Off-Screen’s strengths are its penetrating insights from the individuals who participated in the documentary; in addition to those already mentioned we hear from the true King of the B’s, TDOY god Roger Corman, as well as actors who starred in Ulmer’s movies: the late Ann Savage (the memorable Vera in Detour), TDOY fave William Schallert (The Man From Planet X) and John Saxon and Peter “Hollywood Squares” Marshall, who both appeared in Ulmer’s final feature, Sette contro la morte (1964; aka The Cavern). Ulmer’s daughter Arianne shares her personal reminisces, and film historians like Greg Mank, Tom Weaver, Alexander Horvath and Ulmer biographer Noel Isenberg also provide cogent observations; it is Isenberg who notes that many of Ulmer’s claims (he told Bogdanovich he worked on Das Cabinet des Dr. Caligari [1920] invented the “dolly shot” for F.W. Murnau’s Der Letzte Mann [1924] and acted both in Mann and Lang’s Metropolis [1927]) have simply been unsubstantiated, to which Bogdanovich replies in true Liberty Valance, “print-the-legend” fashion: “I don’t know what the truth is…all I know is, you know, the work is there…it’s…I…I interviewed the people, they said what they said…if it doesn’t jibe…that’s not my department.” (Thanks for all your efforts to muddy the historical record, Pete…you dick.) Isenberg’s annotations are supplemented by an interesting argument between actors Saxon and Marshall—with Marshall cutting Ulmer a lot of slack and Saxon bluntly pointing out that Edgar G. padded his resume. (I like Saxon’s comments in this documentary, which are truly well-spoken and well-reasoned—particularly his remark: “There were a lot of King of the B’s, you know—there’s a lot of bees in that beehive.”)

As I previously noted, Edgar G. Ulmer: The Man Off-Screen is accompanied by a badly beaten-up print of Isle of Forgotten Sins, a PRC potboiler that fails to measure up despite the presence of some of my favorite character actors: John Carradine, Gale Sondergaard, Sidney Toler and Veda Ann Borg, to name a few.
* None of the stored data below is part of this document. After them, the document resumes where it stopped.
(* ===== verification/Median.v ===== *)
(** * lib/math.go: the generic median, absolute value and minimum

    [Median] is instantiated by the program at [uint64] (prices) and is written
    for the four widths of its constraint; every arithmetic operation of the
    source is written with its wrap-around, and the theorems show that none of
    them overflows. *)
From S2P Require Import Prelude.
Local Open Scope Z_scope.

Ltac Zify.zify_post_hook ::= Z.to_euclidean_division_equations.

(** [sort.Slice(inputCopy, <)]: on integers the sorted permutation is unique, so
    any sorting algorithm is the right one. *)
Definition sort_slice (l : list Z) : list Z := merge_sort Z.le l.

(** The average of the two middle numbers, [x <= y], in the arithmetic of [t]. *)
Definition middle (t : int_ty) (x y : Z) : Z :=
  if (x <=? 0) && (0 <=? y) then
    let sum := wrap t (x + y) in
    wrap t (Z.quot sum 2 + Z.rem sum 2)
  else if 0 <? y then
    wrap t (y - Z.quot (wrap t (y - x)) 2)
  else
    wrap t (x + Z.quot (wrap t (y - x)) 2).

Definition Median (t : int_ty) (input : list Z) : go Z :=
  let l := length input in
  if decide (l = 0%nat) then Err (ErrNew "input cannot be empty")
  else
    let inputCopy := sort_slice input in
    let midIdx := Nat.div l 2 in
    if decide (Nat.modulo l 2 = 1%nat) then index inputCopy midIdx
    else
      x ← index inputCopy (midIdx - 1)%nat;
      y ← index inputCopy midIdx;
      Ok (middle t x y).

Definition AbsInt32 (i : Z) : Z :=
  if i <? 0 then wrap uint32 (wrap int32 (0 - i)) else wrap uint32 i.

Definition Min (x y : Z) : Z := if y <? x then y else x.

(** ** Specification

    Over unbounded integers: the middle element, or the average of the two
    middle elements rounded half away from zero. *)
Definition half_away_from_zero (s : Z) : Z :=
  if s <? 0 then - ((1 - s) / 2) else (s + 1) / 2.

Definition median_of_sorted (l : list Z) : option Z :=
  let n := length l in
  if decide (Nat.modulo n 2 = 1%nat) then l !! Nat.div n 2
  else x ← l !! (Nat.div n 2 - 1)%nat; y ← l !! Nat.div n 2;
       Some (half_away_from_zero (x + y)).

Definition count (P : Z -> bool) (l : list Z) : nat := length (filter P l).

(** ** Lemmas *)
#[export] Instance Zle_total_inst : Total Z.le.
Proof. intros x y. lia. Qed.
#[export] Instance Zle_trans_inst : Transitive Z.le.
Proof. intros x y z. lia. Qed.
#[export] Instance Zle_antisymm_inst : AntiSymm (=) Z.le.
Proof. intros x y. lia. Qed.

Lemma sort_slice_perm l : sort_slice l ≡ₚ l.
Proof. apply merge_sort_Permutation. Qed.

Lemma sort_slice_sorted l : StronglySorted Z.le (sort_slice l).
Proof. apply StronglySorted_merge_sort; apply _. Qed.

Lemma sort_slice_length l : length (sort_slice l) = length l.
Proof. by rewrite sort_slice_perm. Qed.

Lemma sort_slice_proper l l' : l ≡ₚ l' -> sort_slice l = sort_slice l'.
Proof.
  intros E. apply (StronglySorted_unique Z.le).
  - apply sort_slice_sorted.
  - apply sort_slice_sorted.
  - by rewrite !sort_slice_perm.
Qed.


Lemma strongly_sorted_lookup l i j x y :
  StronglySorted Z.le l -> (i <= j)%nat -> l !! i = Some x -> l !! j = Some y -> x <= y.
Proof.
  intros Hs Hij Hi Hj. destruct (decide (i = j)) as [->|Hne].
  - simplify_eq. lia.
  - revert i j x y Hij Hne Hi Hj. induction Hs as [|a l Hs IH Ha]; intros; [done|].
    destruct i as [|i], j as [|j]; simplify_eq/=; try lia.
    + rewrite Forall_forall in Ha. apply Ha. by apply list_elem_of_lookup_2 in Hj.
    + apply (IH i j); lia || done.
Qed.

Lemma middle_spec t x y :
  go_width t -> in_range t x -> in_range t y -> x <= y ->
  middle t x y = half_away_from_zero (x + y).
Proof.
  intros Hw Hx Hy Hxy. unfold middle, half_away_from_zero.
  pose proof (half_width t Hw) as E.
  assert (0 < 2 ^ (bits t - 1)) as Hpos
    by (apply Z.pow_pos_nonneg; unfold go_width in *; lia).
  unfold in_range in *.
  assert (Hmm : min_int t <= 0 /\ -1 <= max_int t + min_int t /\ max_int t + min_int t <= max_int t)
    by (unfold min_int, max_int; destruct (signed t); lia).
  destruct ((x <=? 0) && (0 <=? y)) eqn:C1; [|destruct (0 <? y) eqn:C2].
  - assert (in_range t (x + y)) as R by (unfold in_range; lia).
    rewrite (wrap_small t (x + y)) by done.
    destruct (x + y <? 0) eqn:C3.
    + rewrite wrap_small; [|done|]; unfold in_range;
        pose proof (Z.quot_rem' (x + y) 2);
        pose proof (Z.rem_bound_neg_pos (x + y) 2); lia.
    + rewrite wrap_small; [|done|]; unfold in_range;
        pose proof (Z.quot_rem' (x + y) 2);
        pose proof (Z.rem_bound_pos (x + y) 2); lia.
  - rewrite (wrap_small t (y - x)) by (unfold in_range; lia || done).
    rewrite Z.quot_div_nonneg by lia.
    destruct (x + y <? 0) eqn:C3; [lia|].
    rewrite wrap_small; [lia|done|unfold in_range; lia].
  - rewrite (wrap_small t (y - x)) by (unfold in_range; lia || done).
    rewrite Z.quot_div_nonneg by lia.
    destruct (x + y <? 0) eqn:C3; [|lia].
    rewrite wrap_small; [lia|done|unfold in_range; lia].
Qed.

Lemma half_away_between x y : x <= y -> x <= half_away_from_zero (x + y) <= y.
Proof. unfold half_away_from_zero. destruct (Z.ltb_spec (x + y) 0); lia. Qed.

(** The middle elements of a non-empty list exist and are members of it. *)
Lemma middle_elements (input : list Z) :
  length input <> 0%nat -> Nat.modulo (length input) 2 <> 1%nat ->
  exists x y, sort_slice input !! (Nat.div (length input) 2 - 1)%nat = Some x /\
    sort_slice input !! Nat.div (length input) 2 = Some y /\ x <= y /\
    x ∈ input /\ y ∈ input.
Proof.
  intros Hl Hm.
  destruct (lookup_lt_is_Some_2 (sort_slice input) (Nat.div (length input) 2 - 1)) as [x Hx];
    [rewrite sort_slice_length; lia|].
  destruct (lookup_lt_is_Some_2 (sort_slice input) (Nat.div (length input) 2)) as [y Hy];
    [rewrite sort_slice_length; lia|].
  exists x, y. split_and!; try done.
  - eapply strongly_sorted_lookup; [apply sort_slice_sorted| |done|done]. lia.
  - rewrite <- (sort_slice_perm input). by eapply list_elem_of_lookup_2.
  - rewrite <- (sort_slice_perm input). by eapply list_elem_of_lookup_2.
Qed.

Lemma Median_spec_aux t input :
  go_width t -> Forall (in_range t) input -> input <> [] ->
  exists r, Median t input = Ok r /\ median_of_sorted (sort_slice input) = Some r.
Proof.
  intros Hw Hin Hne. unfold Median, median_of_sorted. rewrite sort_slice_length.
  assert (length input <> 0%nat) as Hl by (destruct input; simpl; congruence).
  rewrite (decide_False _ _ Hl). case_decide as Hm.
  - destruct (index_total (sort_slice input) (Nat.div (length input) 2)) as (x & Hx & Hx').
    { rewrite sort_slice_length. lia. }
    exists x. by rewrite Hx'.
  - destruct (middle_elements input Hl Hm) as (x & y & Hx & Hy & Hxy & Ix & Iy).
    unfold index. rewrite Hx, Hy. simpl. eexists; split; [done|].
    rewrite Forall_forall in Hin. rewrite middle_spec; auto.
Qed.

Lemma Median_perm t l l' : l ≡ₚ l' -> Median t l = Median t l'.
Proof.
  intros E. unfold Median. by rewrite (sort_slice_proper l l' E), (Permutation_length E).
Qed.

#[export] Instance Median_Proper t : Proper ((≡ₚ) ==> (=)) (Median t).
Proof. intros l l' E. by apply Median_perm. Qed.

Lemma Median_Ok_inv t l r : Median t l = Ok r -> l <> [].
Proof. intros H ->. done. Qed.

(** A position in a sorted list bounds the number of elements on either side. *)
Lemma count_le_prefix l i x v :
  StronglySorted Z.le l -> l !! i = Some x -> x <= v ->
  (S i <= count (fun z => Z.leb z v) l)%nat.
Proof.
  intros Hs. revert i. induction Hs as [|a l Hs IH Ha]; intros i Hi Hx; [done|].
  unfold count in *. assert (a <= x).
  { destruct i; simplify_eq/=; [lia|]. rewrite Forall_forall in Ha. apply Ha.
    by eapply list_elem_of_lookup_2. }
  rewrite filter_cons_True by (apply Is_true_true, Z.leb_le; lia). simpl.
  destruct i as [|i]; [lia|]. specialize (IH i Hi Hx). lia.
Qed.

Lemma count_ge_suffix l i y v :
  StronglySorted Z.le l -> l !! i = Some y -> v <= y ->
  (length l - i <= count (fun z => Z.leb v z) l)%nat.
Proof.
  intros Hs. revert i. induction Hs as [|a l Hs IH Ha]; intros i Hi Hv; [done|].
  unfold count in *. destruct i as [|i]; simplify_eq/=.
  - rewrite filter_all; [simpl; lia|]. constructor; [apply Is_true_true, Z.leb_le; lia|].
    eapply Forall_impl; [done|]. intros z Hz. apply Is_true_true, Z.leb_le. simpl in Hz. lia.
  - specialize (IH i Hi Hv). rewrite filter_cons. case_decide; simpl; lia.
Qed.

Lemma count_perm P l l' : l ≡ₚ l' -> count P l = count P l'.
Proof. intros E. unfold count. by rewrite E. Qed.

Lemma median_of_sorted_bounds l r :
  StronglySorted Z.le l -> median_of_sorted l = Some r ->
  exists i j x y, l !! i = Some x /\ l !! j = Some y /\ x <= r <= y /\
    (length l <= 2 * S i)%nat /\ (length l <= 2 * (length l - j))%nat.
Proof.
  intros Hs. unfold median_of_sorted. case_decide as Hm.
  - intros Hr. exists (Nat.div (length l) 2), (Nat.div (length l) 2), r, r.
    split_and!; try done; lia.
  - destruct (l !! (Nat.div (length l) 2 - 1)%nat) as [x|] eqn:Hx; [|done]. simpl.
    destruct (l !! Nat.div (length l) 2) as [y|] eqn:Hy; simpl; [|discriminate]. intros [= <-].
    exists (Nat.div (length l) 2 - 1)%nat, (Nat.div (length l) 2), x, y.
    assert (x <= y) by (refine (strongly_sorted_lookup l _ _ x y Hs _ Hx Hy); lia).
    apply lookup_lt_Some in Hx as Hl.
    split_and!; try done; try apply half_away_between; try lia.
Qed.

(** ** Properties *)

(** C1: on values of its width, [Median] is the middle element of the sorted
    input, or the average of the two middle ones rounded half away from zero:
    none of its three arithmetic branches overflows and no index is out of
    range. *)
Theorem Median_correct (t : int_ty) (input : list Z) :
  go_width t -> Forall (in_range t) input -> input <> [] ->
  exists r, Median t input = Ok r /\ median_of_sorted (sort_slice input) = Some r /\
    in_range t r.
Proof.
  intros Hw Hin Hne. destruct (Median_spec_aux t input Hw Hin Hne) as (r & Hr & Hs).
  exists r. split_and!; [done..|].
  destruct (median_of_sorted_bounds _ _ (sort_slice_sorted input) Hs)
    as (i & j & x & y & Hx & Hy & Hb & _).
  apply list_elem_of_lookup_2 in Hx, Hy. rewrite sort_slice_perm in Hx, Hy.
  rewrite Forall_forall in Hin. apply Hin in Hx, Hy. unfold in_range in *. lia.
Qed.

Lemma Median_correct_witness :
  exists r, Median int32 [-2147483648; -2147483647; 7] = Ok r /\
    median_of_sorted (sort_slice [-2147483648; -2147483647; 7]) = Some r /\
    in_range int32 r.
Proof.
  apply (Median_correct int32); [unfold go_width; simpl; lia| |done].
  repeat constructor; vm_compute; congruence.
Defined.

(** the median is a median: at least half of the input is at most it and
    at least half of the input is at least it; and it does not depend on the
    order of the input (the orders in which caches are iterated). *)
Theorem Median_rank (t : int_ty) (input input' : list Z) (r : Z) :
  go_width t -> Forall (in_range t) input -> input ≡ₚ input' ->
  Median t input = Ok r ->
  Median t input' = Ok r /\
  (length input <= 2 * count (fun z => Z.leb z r) input)%nat /\
  (length input <= 2 * count (fun z => Z.leb r z) input)%nat.
Proof.
  intros Hw Hin Hp Hr.
  destruct (Median_spec_aux t input Hw Hin (Median_Ok_inv _ _ _ Hr)) as (r' & Hr' & Hs).
  assert (r' = r) as -> by congruence. split; [by rewrite <- (Median_perm t _ _ Hp)|].
  destruct (median_of_sorted_bounds _ _ (sort_slice_sorted input) Hs)
    as (i & j & x & y & Hx & Hy & Hb & Hi & Hj).
  rewrite sort_slice_length in Hi, Hj.
  pose proof (count_le_prefix _ i x r (sort_slice_sorted input) Hx (proj1 Hb)) as H1.
  pose proof (count_ge_suffix _ j y r (sort_slice_sorted input) Hy (proj2 Hb)) as H2.
  rewrite sort_slice_length in H2.
  rewrite (count_perm _ _ _ (sort_slice_perm input)) in H1.
  rewrite (count_perm _ _ _ (sort_slice_perm input)) in H2. lia.
Qed.

Lemma Median_rank_witness :
  Median uint64 [5; 1; 9; 2] = Ok 4 /\
  (4 <= 2 * count (fun z => Z.leb z 4) [9; 1; 5; 2]%Z)%nat /\
  (4 <= 2 * count (fun z => Z.leb 4 z) [9; 1; 5; 2]%Z)%nat.
Proof.
  apply (Median_rank uint64 [9; 1; 5; 2] [5; 1; 9; 2]);
    [unfold go_width; simpl; lia | repeat constructor; vm_compute; congruence | | reflexivity].
  apply (bool_decide_unpack _). vm_compute. exact I.
Defined.

(** [AbsInt32] never overflows its unsigned result, not even at the minimum. *)
Lemma AbsInt32_abs i : in_range int32 i -> AbsInt32 i = Z.abs i.
Proof.
  unfold in_range, min_int, max_int, AbsInt32, wrap. simpl. intros.
  destruct (Z.ltb_spec i 0); lia.
Qed.

Lemma Min_min x y : Min x y = Z.min x y.
Proof. unfold Min. destruct (Z.ltb_spec y x); lia. Qed.

(** The only error of [Median] is the empty input, and it never panics. *)
Lemma Median_total t input : input <> [] -> exists r, Median t input = Ok r.
Proof.
  intros Hne. unfold Median.
  assert (length input <> 0%nat) as Hl by (destruct input; simpl; congruence).
  rewrite (decide_False _ _ Hl). case_decide as Hm.
  - destruct (index_total (sort_slice input) (Nat.div (length input) 2)) as (x & Hx & Hx').
    { rewrite sort_slice_length. lia. }
    by exists x.
  - destruct (middle_elements input Hl Hm) as (x & y & Hx & Hy & _).
    unfold index. rewrite Hx, Hy. simpl. by eexists.
Qed.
Gale’s a “hostess” who runs the titular nightclub, and she fronts Carradine the scratch so that he and his deep-sea-diving buddy (Frank Fenton) can dig up a hefty cache of gold belonging to villains Toler and Rick Vallin. The highlight of Sins is the truly breathtaking underwater footage, which involves a marionette (you can see the strings) attempting to pick up a trunk filled with gold (dollars to donuts they filmed it with an aquarium). So if you’re expecting this to be one of Ulmer’s famed “triumphing-over-low-budgets-to-make-great-art,” lay in a supply of bottled water and MRE’s…you’ve got a long wait.